Frankenstein: A Few Thoughts

Frankenstein: A Few Thoughts

I finished reading Frankenstein by Mary Shelley two weeks ago. These are my raw thoughts, just what stuck with me.

Viktor is an Underground Man

That was my recurring thought throughout the whole book. He knows what he should do. He knows that telling his family about the creature is the right call. But he doesn't do it. He hides, delays, suffers in silence and lets everyone else pay the price.

Learn from me, if not by my precepts, at least by my example, how dangerous is the acquirement of knowledge and how much happier a man is who believes his native town to be the world, than he who aspires to become greater than his nature will allow.

The monster is the most self-aware character in the book.

He admits revenge didn't bring him peace. He recognizes what he became. He ends the novel fully aware of his own monstrousness. It's more than Viktor ever managed. Viktor dies still framing everything as someone else's fault.

Appearances really do shape your path.

The creature starts with a good heart. He wants to be virtuous. He watches, reads, learns. And then he's rejected, not for who he is, but for how he looks. There's something uncomfortable and true about that.
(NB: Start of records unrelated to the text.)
(** * Stock valuation service: scoring, combination and cache

    A shallow embedding of [app.py]: the two scorers
    ([calculate_rational_score], [calculate_adaptive_score]), the weighted
    combination and recommendation bucketing of the [analyze] handler, and
    the time-boxed cache ([get_cached_data], [cache_data]).

    Conventions of the embedding.
    - Python numbers are [PInt] (an [int]) or [PFloat] (a [float]); float
      arithmetic is carried out exactly, over the rationals [Q].  Non-finite
      floats (nan, inf) are not values of the model; the two places where
      the adaptive scorer divides by zero are written out case by case.
      Module [Binary64] evaluates the combination formula on IEEE binary64
      numbers, where rounding is visible.
    - A Python [dict] with string keys is a [gmap string pyval].
    - Response dictionaries live in a heap of objects: the cache stores a
      reference, and the handler mutates the referenced object in place.
    - An exception is the text [str(e)] it carries.
    - A Python text is the string of its UTF-8 bytes.  What [str.upper],
      [str.lower] and [str.strip] do on a text of ASCII characters is
      written out; what they do on any other text, and what [float] does
      on a text, is Python's own and is left open ([builtins]): the
      handler is stated for every such behaviour.
    - An [int] among the fundamentals is taken to be within the range of a
      float, as the numbers of the provider are. *)

From Stdlib Require Import ZArith QArith Qround Qabs Ascii String List Lia Lqa.
From Stdlib Require Import PrimFloat.
From stdpp Require Import base option strings gmap fin_maps.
Mary Shelley was 18 when she started writing this.

Eighteen. At eighteen, I was trying to figure out what I wanted from life. She was writing one of the most enduring novels in the English language. Wild.

The Arctic as the limit of ambition.

Watson turns back. Viktor dies there. The creature likely follows. Ambition without responsibility doesn't lead to glory. It leads into the lonely and cold artic.

The scenery is stunning.

I didn't expect this, but some of the most memorable passages in the book are just ... descriptions of places.

The Swiss Alps, the mountains of ice, the lakes. The Rhine river.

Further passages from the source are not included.